Otros no son tan amables: en El Torito, aseguran, hay asaltos y violaciones, que más vale ir en grupo, hacer grupo con los compañeros de celda. Hay un patrullero que, al contrario, jura que la pasa uno bien, “hasta organizan partidos de voli”; un conductor entusiasmado sólo lamenta su mala suerte de no llevar zapatos tenis. A punto de emprender el corto viaje a El Torito, un compañero de celda se pone existencialista: “Es que este año no nos quiere”.
III
La naftalina no logra disimular aquí el hedor a excusados. Los reos se acomodan en dos galeras de cinco celdas cada una. La primera tiene el rótulo “Varios B” y es donde concentran principalmente a los detenidos por el Alcoholímetro. Cada celda fue concebida para albergar a cuatro reos, con sus respectivas camas de cemento adosadas a los muros, en forma de literas y vestidas con colchones pringosos. En una galera para 20 personas llegan a estar unos 60. Las luz eléctrica es escasa y muchas veces eso se agradece, porque cuanta más claridad, más pringosas se ven las paredes verde pistache. No hay privacidad ni en los baños, que tienen las puertas arrancadas. El frío es atroz, pero los custodios no explican que se tiene derecho a una cobija.
A las 6 de la mañana se pasa la primera lista. La población, aterida, se amontona al fondo del patio, dando la cara a las galeras. “¡Respondan con el segundo apellido!”, es la orden, y comienza el juego. Va el custodio: “¡Marco Lara!”. El reo: Klahr, y pasa adelante, a formar una nueva fila.

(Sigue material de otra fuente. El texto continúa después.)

(** * Deep Belief Network notebook (Autoencoders/DBN-Review.ipynb)

    A shallow embedding of the two classes of the notebook, [RBM] and [NN],
    and of the tensor operations they call.

    Numbers.  The notebook computes in float32.  Every definition below is
    written over an abstract numeric backend ([Numeric]), so that the
    structural theorems hold for any arithmetic, rounded or exact.  Where a
    statement needs the order or concrete values ([sigmoid 0 = 1/2], square
    roots), the backend is instantiated with the real numbers, which
    idealises float32 as exact arithmetic.  The dtype itself is modelled in
    the two places where the code depends on it: the cast
    [.astype(np.float32)] of the classifier's initial weights is a rounding
    function handed to the model ([Float32]), and an array carries whether
    its dtype is float32 where [rbm_output] builds a constant from it
    ([Dtype]).

    Randomness.  [tf.random_uniform] and [np.random.uniform] are modelled by
    oracles handed to the code: the value drawn for the entry at row [i] and
    column [j] is [u i j].  A TensorFlow session evaluates the requested node
    afresh at every [sess.run], and a random op yields new values at each
    evaluation, so each [sess.run] receives its own pair of oracles
    ([RBM.RunDraws]); inside one run a node is evaluated once and shared.

    Aliasing.  [load_from_rbms] stores references to the RBMs' arrays, but no
    method ever updates an array in place (attributes and list slots are
    rebound to new arrays), so arrays are modelled as values. *)

From Stdlib Require Import List Arith ZArith Lia Bool QArith Reals Lra.
Import ListNotations.

Close Scope Q_scope.
Open Scope nat_scope.

(** ** The numeric backend *)

Class Numeric (T : Type) : Type := {
  zero : T;
  one : T;
  add : T -> T -> T;
  sub : T -> T -> T;
  mul : T -> T -> T;
  div : T -> T -> T;
  neg : T -> T;
  of_nat : nat -> T;          (* int -> float conversion, [tf.to_float] *)
  ltb : T -> T -> bool;       (* strict comparison *)
  sigmoid : T -> T;           (* [tf.nn.sigmoid] *)
  sqrt : T -> T               (* [math.sqrt] *)
}.

(** [x.astype(np.float32)], entry by entry: the rounding of a number to
    float32.  It need not be the identity, and the float32 next to a number
    may lie above it. *)
Class Float32 (T : Type) : Type := {
  astype_float32 : T -> T
}.

(** ** Arrays and the tensor operations used by the notebook *)

Section Tensor.
Context {T : Type} {num : Numeric T}.

Definition Vector := list T.
Definition Matrix := list (list T).

(** A two-dimensional array as numpy holds it: the rows, and the second
    dimension, which survives when there are no rows.  [len(X)] is the number
    of rows. *)
Record ndarray : Type := mk_ndarray {
  shape1 : nat;
  rows : Matrix
}.

Definition len (X : ndarray) : nat := length (rows X).

(** [X[start:end]] for [0 <= start], [0 <= end]; Python clamps both bounds. *)
Definition slice (X : ndarray) (start stop : nat) : ndarray :=
  {| shape1 := shape1 X; rows := firstn (stop - start) (skipn start (rows X)) |}.

(** Declared shapes of fed values. *)
Definition is_vector (n : nat) (v : Vector) : bool := length v =? n.

Definition is_matrix (m n : nat) (M : Matrix) : bool :=
  (length M =? m) && forallb (is_vector n) M.

(** [np.zeros] *)
Definition zeros1 (n : nat) : Vector := repeat zero n.
Definition zeros2 (m n : nat) : Matrix := repeat (zeros1 n) m.

Fixpoint zip_with {A B C : Type} (f : A -> B -> C) (xs : list A) (ys : list B) : list C :=
  match xs, ys with
  | x :: xs', y :: ys' => f x y :: zip_with f xs' ys'
  | _, _ => []
  end.

Fixpoint mapi_from {A B : Type} (f : nat -> A -> B) (i : nat) (l : list A) : list B :=
  match l with
  | [] => []
  | x :: l' => f i x :: mapi_from f (S i) l'
  end.

Definition mapi {A B : Type} (f : nat -> A -> B) (l : list A) : list B :=
  mapi_from f 0 l.

(** Sums are accumulated from the left, starting at zero. *)
Definition reduce_sum (l : list T) : T := fold_left add l zero.

Definition dot (x y : Vector) : T := reduce_sum (zip_with mul x y).

Definition column (j : nat) (M : Matrix) : Vector :=
  map (fun r => nth j r zero) M.

(** [tf.transpose a], for [a] with [n] columns. *)
Definition transpose (n : nat) (a : Matrix) : Matrix :=
  map (fun j => column j a) (seq 0 n).

(** [tf.matmul a b], for [b] with [n] columns. *)
Definition matmul (n : nat) (a b : Matrix) : Matrix :=
  map (fun r => map (fun j => dot r (column j b)) (seq 0 n)) a.

(** Element-wise operations, a vector broadcast against the rows of a
    matrix, a scalar broadcast against every entry. *)
Definition vec_add (x y : Vector) : Vector := zip_with add x y.
Definition mat_add (a b : Matrix) : Matrix := zip_with vec_add a b.
Definition mat_sub (a b : Matrix) : Matrix := zip_with (zip_with sub) a b.
Definition add_bias (a : Matrix) (b : Vector) : Matrix := map (fun r => vec_add r b) a.
Definition vec_scale (c : T) (x : Vector) : Vector := map (mul c) x.
Definition mat_scale (c : T) (a : Matrix) : Matrix := map (vec_scale c) a.
Definition mat_div (a : Matrix) (c : T) : Matrix := map (map (fun x => div x c)) a.
Definition mat_sigmoid (a : Matrix) : Matrix := map (map sigmoid) a.

(** [tf.square], [tf.sign], [tf.nn.relu] *)
Definition square (x : T) : T := mul x x.
Definition sign (x : T) : T :=
  if ltb zero x then one else if ltb x zero then neg one else zero.
Definition relu (x : T) : T := if ltb zero x then x else zero.

(** [tf.reduce_mean a] over every entry, and [tf.reduce_mean a 0] down the
    columns of a matrix with [n] columns. *)
Definition reduce_mean (a : Matrix) : T :=
  div (reduce_sum (concat a)) (of_nat (length (concat a))).

Definition reduce_mean0 (n : nat) (a : Matrix) : Vector :=
  map (fun j => div (reduce_sum (column j a)) (of_nat (length a))) (seq 0 n).

(** One uniform draw per entry of an array. *)
Definition Draws := nat -> nat -> T.

(** [np.random.uniform low high [m, n]] *)
Definition uniform_value (low high u : T) : T := add low (mul (sub high low) u).

Definition uniform (low high : T) (m n : nat) (u : Draws) : Matrix :=
  map (fun i => map (fun j => uniform_value low high (u i j)) (seq 0 n)) (seq 0 m).

(** Index of the first largest entry ([np.argmax], [tf.argmax]); the entry
    list is not empty where the notebook calls it. *)
Fixpoint argmax_from (best : nat) (bv : T) (i : nat) (l : list T) : nat :=
  match l with
  | [] => best
  | x :: l' => if ltb bv x then argmax_from i x (S i) l' else argmax_from best bv (S i) l'
  end.

Definition argmax (l : list T) : nat :=
  match l with
  | [] => 0
  | x :: l' => argmax_from 0 x 1 l'
  end.

End Tensor.

Arguments ndarray T : clear implicits.
Arguments Vector T : clear implicits.
Arguments Matrix T : clear implicits.
Arguments Draws T : clear implicits.

(** ** Python's [range] and the mini-batch index pairs *)

Fixpoint range_from (fuel start stop step : nat) : list nat :=
  match fuel with
  | 0 => []
  | S fuel' =>
      if start <? stop then start :: range_from fuel' (start + step) stop step else []
  end.

(** [range(start, stop, step)] for a positive step; [stop] iterations are
    enough since every iteration advances by at least one. *)
Definition py_range (start stop step : nat) : list nat :=
  range_from stop start stop step.

(** ** Exceptions

    A method either returns or raises; [Raise] carries the Python exception
    class.  TensorFlow reports a fed value of the wrong shape, and an
    ill-shaped graph, as [ValueError]; an op whose operands differ in dtype
    is refused with [TypeError]. *)

Inductive exn : Type :=
| AssertionError
| IndexError
| TypeError
| ValueError
| ZeroDivisionError.

Inductive result (A : Type) : Type :=
| Ok (a : A)
| Raise (e : exn).

Arguments Ok {A} a.
Arguments Raise {A} e.

Definition bind {A B : Type} (o : result A) (k : A -> result B) : result B :=
  match o with
  | Ok a => k a
  | Raise e => Raise e
  end.

Notation "x <- o ;; k" := (bind o (fun x => k))
  (at level 61, o at next level, right associativity).

(** [zip(range(0, n, batchsize), range(batchsize, n, batchsize))]; [range]
    raises [ValueError] on a zero step. *)
Definition batches (n batchsize : nat) : result (list (nat * nat)) :=
  if batchsize =? 0 then Raise ValueError
  else Ok (combine (py_range 0 n batchsize) (py_range batchsize n batchsize)).

(** [l[i] = v]; [None] stands for the [IndexError] of an index out of range. *)
Fixpoint list_set {A : Type} (l : list A) (i : nat) (v : A) : option (list A) :=
  match l, i with
  | [], _ => None
  | _ :: l', 0 => Some (v :: l')
  | x :: l', S i' =>
      match list_set l' i' v with
      | Some l'' => Some (x :: l'')
      | None => None
      end
  end.

(** ** class RBM *)

Module RBM.
Section Defs.
Context {T : Type} {num : Numeric T}.

Record t : Type := mk {
  _input_size : nat;
  _output_size : nat;
  epochs : nat;
  learning_rate : T;
  batchsize : nat;
  w : Matrix T;
  hb : Vector T;
  vb : Vector T
}.

Definition __init__ (input_size output_size : nat) : t :=
  {| _input_size := input_size;
     _output_size := output_size;
     epochs := 5;
     learning_rate := one;
     batchsize := 100;
     w := zeros2 input_size output_size;
     hb := zeros1 output_size;
     vb := zeros1 input_size |}.

Definition prob_h_given_v (self : t) (visible : Matrix T) (w : Matrix T) (hb : Vector T)
  : Matrix T :=
  mat_sigmoid (add_bias (matmul (_output_size self) visible w) hb).

Definition prob_v_given_h (self : t) (hidden : Matrix T) (w : Matrix T) (vb : Vector T)
  : Matrix T :=
  mat_sigmoid
    (add_bias (matmul (_input_size self) hidden (transpose (_output_size self) w)) vb).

A las 7:00 horas es el desayuno. Todo mundo debe tomar charola, vaso y cuchara de plástico, y formarse para la ración. Huevo y pan, en un comedor verde pistache también, con mobiliario de aluminio. Y una hora más tarde, a medio patio, sesión con “compañeros” de Alcohólicos Anónimos cuyos discursos saben, en tales circunstancias, a reconvención divina. Luego, ¡derecho a biblioteca! Se puede jugar ajedrez o dominó, o leer. Un ejemplar de El Muro, de Jean-Paul Sartre se vuelve una aún más desoladora compañía.
IV
La resaca moral es todo un tópico. Se lamenta que las esposas no comprendan lo que se vive aquí. “Mi mujer dijo que por ella me dejaran aquí tres días, y me colgó el teléfono”. Hay remordimiento por “el tarjetazo” de la borrachera precedente. Los hombres se torturan por sus conflictos familiares. “Estando uno aquí hasta quiere a sus hijos, ¿no?”. “En Christmas todo se perdona, ¿no?”, musitan llorando.
Pero, sobre todo, lo más cotizado es acceder a la hora. De vez en vez, alguien se escabulle para ver de lejos un reloj en la oficina de guardia. Saber el transcurrir de un minuto es delicioso. Se corre festejando el paso de una hora más. Y llega así el espacio para la visita familiar: de tres a cinco, y enseguida, nueva sesión de Alcohólicos Anónimos.
Se han cumplido 20 horas. Es hora de irse de El Torito. Pero falta un nuevo desafío: apenas liberado, cruzar los puentes de Tacuba cuidándose de las pandillas de asaltantes que acechan a los “conductores del alcoholímetro”. Y en estos avatares, aparece el recuerdo de un grito fraternal a media galera, la madrugada anterior: “¡A este cabrón de Ebrard alguien tendría que rafagearlo, hermanos!”.